5. Introversão e socialização forçada

Viajar geralmente envolve interagir com estranhos: recepcionistas, guias, companheiros de hostel, parentes distantes. Para introvertidos, esse contato constante é desgastante. Um estudo de 2018 no Journal of Travel Research mostrou que viajantes introvertidos relatam menos satisfação em viagens com alta demanda social. Se a pessoa já recarrega as baterias sozinha, um roteiro cheio de encontros vira um peso.

6. Simplesmente não gostar, e está tudo bem

Por fim, existe a razão mais simples e menos discutida: a pessoa não sente prazer em viajar. Ponto. Assim como tem quem ame acampar e quem odeie, viajar é uma atividade entre tantas. A pressão social de que "todo mundo deve amar viajar" é que gera o estranhamento. Respeitar o gosto alheio, inclusive o de quem prefere o quintal de casa, é o primeiro passo para viagens mais autênticas.

Fechamento

No fim das contas, não gostar de viajar não é defeito nem frescura. É uma escolha baseada em ansiedade, cansaço, custos, personalidade ou simples preferência. Se você se identificou, tudo bem ficar. Se conhece alguém assim, respeite. E se quiser tentar uma abordagem diferente, comece com microviagens: um fim de semana perto de casa, sem pressão de roteiro. O prazer de viajar não é obrigatório, e nem todo mundo precisa sair do lugar para ser feliz.

FAQ, Perguntas frequentes sobre quem não gosta de viajar

É normal não gostar de viajar?

Sim, é absolutamente normal. Estima-se que entre 10% e 20% da população adulta não sinta prazer em viajar, segundo levantamentos informais de psicólogos. A aversão a viagens não é um transtorno, mas uma preferência pessoal que pode ter raízes em ansiedade, introversão ou simples falta de interesse.

O que fazer quando o parceiro não gosta de viajar?

A chave é o diálogo e o respeito. Proponha viagens curtas e de baixo estresse, como um final de semana em local próximo. Pergunte o que especificamente incomoda (cansaço, custo, socialização) e adapte o roteiro. Se mesmo assim não rolar, considere viajar sozinho ou com amigos, não precisa compartilhar todos os hobbies.

Como viajar com alguém que não gosta de viajar?
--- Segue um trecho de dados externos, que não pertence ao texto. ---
(** [lhs <= rhs], possibly named through [xpress.constraint]. *)
Record constraint : Set := {
  c_lhs : expr;
  c_rhs : expr;
  c_name : option string
}.

(** A row or column given by its index or by its object. *)
Inductive ref : Set :=
| by_index (i : Z)
| by_object (v : var).

(** The value of a solver option. *)
Inductive optvalue : Set :=
| opt_number (z : Z)
| opt_dict (d : list (string * Z))
| opt_object.

(** The methods of a problem that the interface calls to change it.  The two
    arguments of [loadproblem] that are always [None] (range and mnel) are
    left out; [set_control name v] is the assignment
    [problem.controls.name = v]. *)
Inductive call : Set :=
| loadproblem (probname : string) (qrtypes : list ascii) (rhs : list Z)
    (objcoef : list Z) (mstart mrwind : list Z) (dmatval : list Z)
    (lb ub : list bound)
| chgcoltype (mindex : list Z) (qctype : list ascii)
| addVariable (v : list var)
| addrows (qrtype : list ascii) (rhs : list Z) (mstart mclind : list Z)
    (dmatval : list Z)
| chgmcoef (mrow : list ref) (mcol : list ref) (dval : list Z)
| addConstraint (c : constraint)
| setObjective (e : expr)
| chgobj (mindex : list Z) (obj : list Z)
| chgrhs (mindex : list Z) (rhs : list Z)
| set_control (name : string) (v : Z)
| setControl (v : optvalue)
| setControl_dict (d : list (string * optvalue))
| solve.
Reduza o ritmo: menos atrações por dia, mais tempo livre. Escolha destinos com atividades que a pessoa curte (gastronomia, natureza, cinema local). Negocie um dia de descanso no meio da viagem. E, acima de tudo, não force. Uma viagem com alguém contrariado estraga o humor de todo mundo.

Não gostar de viajar pode ser sinal de depressão?

Não necessariamente. A falta de interesse por viagens pode ser um sintoma de depressão se vier acompanhada de outros sinais como desânimo generalizado, perda de prazer em atividades antes apreciadas, alterações de sono ou apetite. Se houver suspeita, vale buscar avaliação profissional. Mas, isoladamente, é só uma preferência.

Existe tratamento para quem tem medo de viajar?

Sim, quando o medo atrapalha a vida. A ansiedade de viagem pode ser tratada com terapia cognitivo-comportamental (TCC), que ajuda a identificar e reformular pensamentos catastróficos. Em casos mais específicos, como fobia de avião, existem programas de dessensibilização. Mas só vale tratar se a pessoa quiser, não por pressão social.

Como explicar para os outros que não gosto de viajar sem parecer estranho?

Seja direto e sem culpa: "Viajar não me atrai, prefiro gastar meu tempo e dinheiro com outras coisas". Se quiser, acrescente um motivo pessoal: "Ansiedade com imprevistos me desgasta" ou "Curto mais a rotina em casa". A maioria das pessoas respeita quando a explicação é sincera e sem defensiva.